[Stored data]
- - -
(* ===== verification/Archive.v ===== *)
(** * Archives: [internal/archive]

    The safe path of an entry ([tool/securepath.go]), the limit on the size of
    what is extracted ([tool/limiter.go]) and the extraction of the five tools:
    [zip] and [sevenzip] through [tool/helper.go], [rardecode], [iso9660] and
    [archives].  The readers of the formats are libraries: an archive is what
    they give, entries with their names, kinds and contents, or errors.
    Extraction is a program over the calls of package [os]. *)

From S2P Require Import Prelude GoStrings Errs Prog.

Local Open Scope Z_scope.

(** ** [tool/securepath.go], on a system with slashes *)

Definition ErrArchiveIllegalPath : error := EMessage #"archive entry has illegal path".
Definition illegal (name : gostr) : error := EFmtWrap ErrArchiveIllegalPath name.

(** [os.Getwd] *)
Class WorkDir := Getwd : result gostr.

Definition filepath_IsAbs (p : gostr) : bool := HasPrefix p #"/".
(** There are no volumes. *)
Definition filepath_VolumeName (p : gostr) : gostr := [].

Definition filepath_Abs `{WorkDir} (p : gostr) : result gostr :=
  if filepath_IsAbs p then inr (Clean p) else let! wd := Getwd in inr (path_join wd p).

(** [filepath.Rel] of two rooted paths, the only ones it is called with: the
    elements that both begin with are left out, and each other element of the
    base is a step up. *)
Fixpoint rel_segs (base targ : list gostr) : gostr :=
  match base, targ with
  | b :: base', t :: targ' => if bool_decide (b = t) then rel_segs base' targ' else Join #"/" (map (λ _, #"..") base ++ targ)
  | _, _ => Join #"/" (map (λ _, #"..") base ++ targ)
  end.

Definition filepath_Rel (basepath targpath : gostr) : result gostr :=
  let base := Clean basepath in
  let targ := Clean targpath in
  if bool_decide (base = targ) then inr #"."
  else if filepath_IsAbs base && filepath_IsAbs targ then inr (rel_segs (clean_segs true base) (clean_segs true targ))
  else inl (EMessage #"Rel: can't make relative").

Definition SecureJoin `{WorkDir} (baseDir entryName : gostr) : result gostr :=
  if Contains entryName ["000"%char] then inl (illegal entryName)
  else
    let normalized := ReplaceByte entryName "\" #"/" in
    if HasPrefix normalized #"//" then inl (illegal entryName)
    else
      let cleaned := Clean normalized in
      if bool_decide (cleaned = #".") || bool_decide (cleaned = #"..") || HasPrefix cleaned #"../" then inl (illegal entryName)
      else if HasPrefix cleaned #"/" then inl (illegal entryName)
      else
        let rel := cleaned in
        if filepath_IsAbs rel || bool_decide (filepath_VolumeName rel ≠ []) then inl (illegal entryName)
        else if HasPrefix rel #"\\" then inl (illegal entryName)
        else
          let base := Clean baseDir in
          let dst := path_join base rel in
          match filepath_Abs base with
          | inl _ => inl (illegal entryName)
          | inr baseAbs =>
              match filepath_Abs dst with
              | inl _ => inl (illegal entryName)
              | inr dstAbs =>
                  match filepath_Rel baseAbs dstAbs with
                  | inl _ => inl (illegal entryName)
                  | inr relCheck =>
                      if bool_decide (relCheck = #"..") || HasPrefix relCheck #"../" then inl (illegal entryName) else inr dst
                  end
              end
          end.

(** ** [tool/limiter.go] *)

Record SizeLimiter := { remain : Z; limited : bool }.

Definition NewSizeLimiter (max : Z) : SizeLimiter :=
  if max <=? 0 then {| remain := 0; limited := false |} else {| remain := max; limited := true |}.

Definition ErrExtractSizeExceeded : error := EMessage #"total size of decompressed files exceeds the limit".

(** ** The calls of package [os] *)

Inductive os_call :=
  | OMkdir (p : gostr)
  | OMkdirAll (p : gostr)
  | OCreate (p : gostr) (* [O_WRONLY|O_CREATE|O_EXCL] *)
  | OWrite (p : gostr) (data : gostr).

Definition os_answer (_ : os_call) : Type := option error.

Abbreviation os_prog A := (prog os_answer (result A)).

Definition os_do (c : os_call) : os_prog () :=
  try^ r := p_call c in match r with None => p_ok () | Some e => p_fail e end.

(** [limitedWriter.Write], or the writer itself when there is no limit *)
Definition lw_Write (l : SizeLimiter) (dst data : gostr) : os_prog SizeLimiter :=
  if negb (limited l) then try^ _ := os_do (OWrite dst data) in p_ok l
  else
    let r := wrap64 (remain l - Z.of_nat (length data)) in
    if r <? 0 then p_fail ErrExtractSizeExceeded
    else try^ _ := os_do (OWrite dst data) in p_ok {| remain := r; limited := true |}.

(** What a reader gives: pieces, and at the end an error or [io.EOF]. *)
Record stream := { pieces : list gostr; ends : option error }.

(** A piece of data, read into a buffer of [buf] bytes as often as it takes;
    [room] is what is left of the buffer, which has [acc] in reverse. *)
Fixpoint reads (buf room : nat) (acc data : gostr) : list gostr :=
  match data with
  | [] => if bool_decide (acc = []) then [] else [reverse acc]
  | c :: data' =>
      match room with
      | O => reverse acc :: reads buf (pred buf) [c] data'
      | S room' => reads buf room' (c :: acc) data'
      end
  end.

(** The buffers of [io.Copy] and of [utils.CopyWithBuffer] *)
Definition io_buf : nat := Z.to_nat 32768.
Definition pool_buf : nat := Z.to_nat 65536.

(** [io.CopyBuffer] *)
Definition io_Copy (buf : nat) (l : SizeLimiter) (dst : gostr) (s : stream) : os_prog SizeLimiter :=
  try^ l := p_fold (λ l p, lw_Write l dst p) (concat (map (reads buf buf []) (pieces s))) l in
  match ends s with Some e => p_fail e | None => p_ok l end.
- - -
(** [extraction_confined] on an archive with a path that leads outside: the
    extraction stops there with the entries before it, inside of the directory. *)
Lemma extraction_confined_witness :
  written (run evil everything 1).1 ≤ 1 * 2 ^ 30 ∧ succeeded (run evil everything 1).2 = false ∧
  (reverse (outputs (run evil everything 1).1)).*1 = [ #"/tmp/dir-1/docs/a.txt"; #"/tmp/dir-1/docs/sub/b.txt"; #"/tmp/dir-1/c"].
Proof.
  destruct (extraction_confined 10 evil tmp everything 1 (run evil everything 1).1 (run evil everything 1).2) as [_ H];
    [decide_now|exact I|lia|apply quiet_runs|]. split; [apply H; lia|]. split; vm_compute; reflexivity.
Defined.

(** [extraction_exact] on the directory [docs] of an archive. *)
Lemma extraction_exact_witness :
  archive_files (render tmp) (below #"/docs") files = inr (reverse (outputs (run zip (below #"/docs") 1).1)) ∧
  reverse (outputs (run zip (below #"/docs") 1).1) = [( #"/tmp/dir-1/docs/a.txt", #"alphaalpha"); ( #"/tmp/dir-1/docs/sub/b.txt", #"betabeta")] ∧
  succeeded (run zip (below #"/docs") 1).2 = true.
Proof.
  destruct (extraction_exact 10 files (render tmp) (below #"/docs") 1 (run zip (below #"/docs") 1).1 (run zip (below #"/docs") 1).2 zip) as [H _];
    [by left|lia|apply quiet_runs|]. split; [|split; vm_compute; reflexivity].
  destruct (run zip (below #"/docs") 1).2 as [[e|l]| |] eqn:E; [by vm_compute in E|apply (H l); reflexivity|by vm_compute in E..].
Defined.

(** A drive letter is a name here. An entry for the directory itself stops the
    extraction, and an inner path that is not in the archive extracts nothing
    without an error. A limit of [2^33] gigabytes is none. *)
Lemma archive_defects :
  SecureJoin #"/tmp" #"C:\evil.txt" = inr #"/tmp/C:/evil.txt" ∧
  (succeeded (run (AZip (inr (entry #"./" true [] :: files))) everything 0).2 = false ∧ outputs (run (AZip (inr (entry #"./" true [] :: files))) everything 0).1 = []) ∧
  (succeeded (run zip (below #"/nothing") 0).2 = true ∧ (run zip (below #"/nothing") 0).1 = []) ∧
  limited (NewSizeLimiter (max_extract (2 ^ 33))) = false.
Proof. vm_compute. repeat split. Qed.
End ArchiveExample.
- - -
## To do
Give back the records above exactly, limited to the lines between the one holding "[by left|lia|apply quiet_runs|]." and the one holding "(succeeded (run (AZip", inclusive.

## Solution to this exercise
    [by left|lia|apply quiet_runs|]. split; [|split; vm_compute; reflexivity].
  destruct (run zip (below #"/docs") 1).2 as [[e|l]| |] eqn:E; [by vm_compute in E|apply (H l); reflexivity|by vm_compute in E..].
Defined.

(** A drive letter is a name here. An entry for the directory itself stops the
    extraction, and an inner path that is not in the archive extracts nothing
    without an error. A limit of [2^33] gigabytes is none. *)
Lemma archive_defects :
  SecureJoin #"/tmp" #"C:\evil.txt" = inr #"/tmp/C:/evil.txt" ∧
  (succeeded (run (AZip (inr (entry #"./" true [] :: files))) everything 0).2 = false ∧ outputs (run (AZip (inr (entry #"./" true [] :: files))) everything 0).1 = []) ∧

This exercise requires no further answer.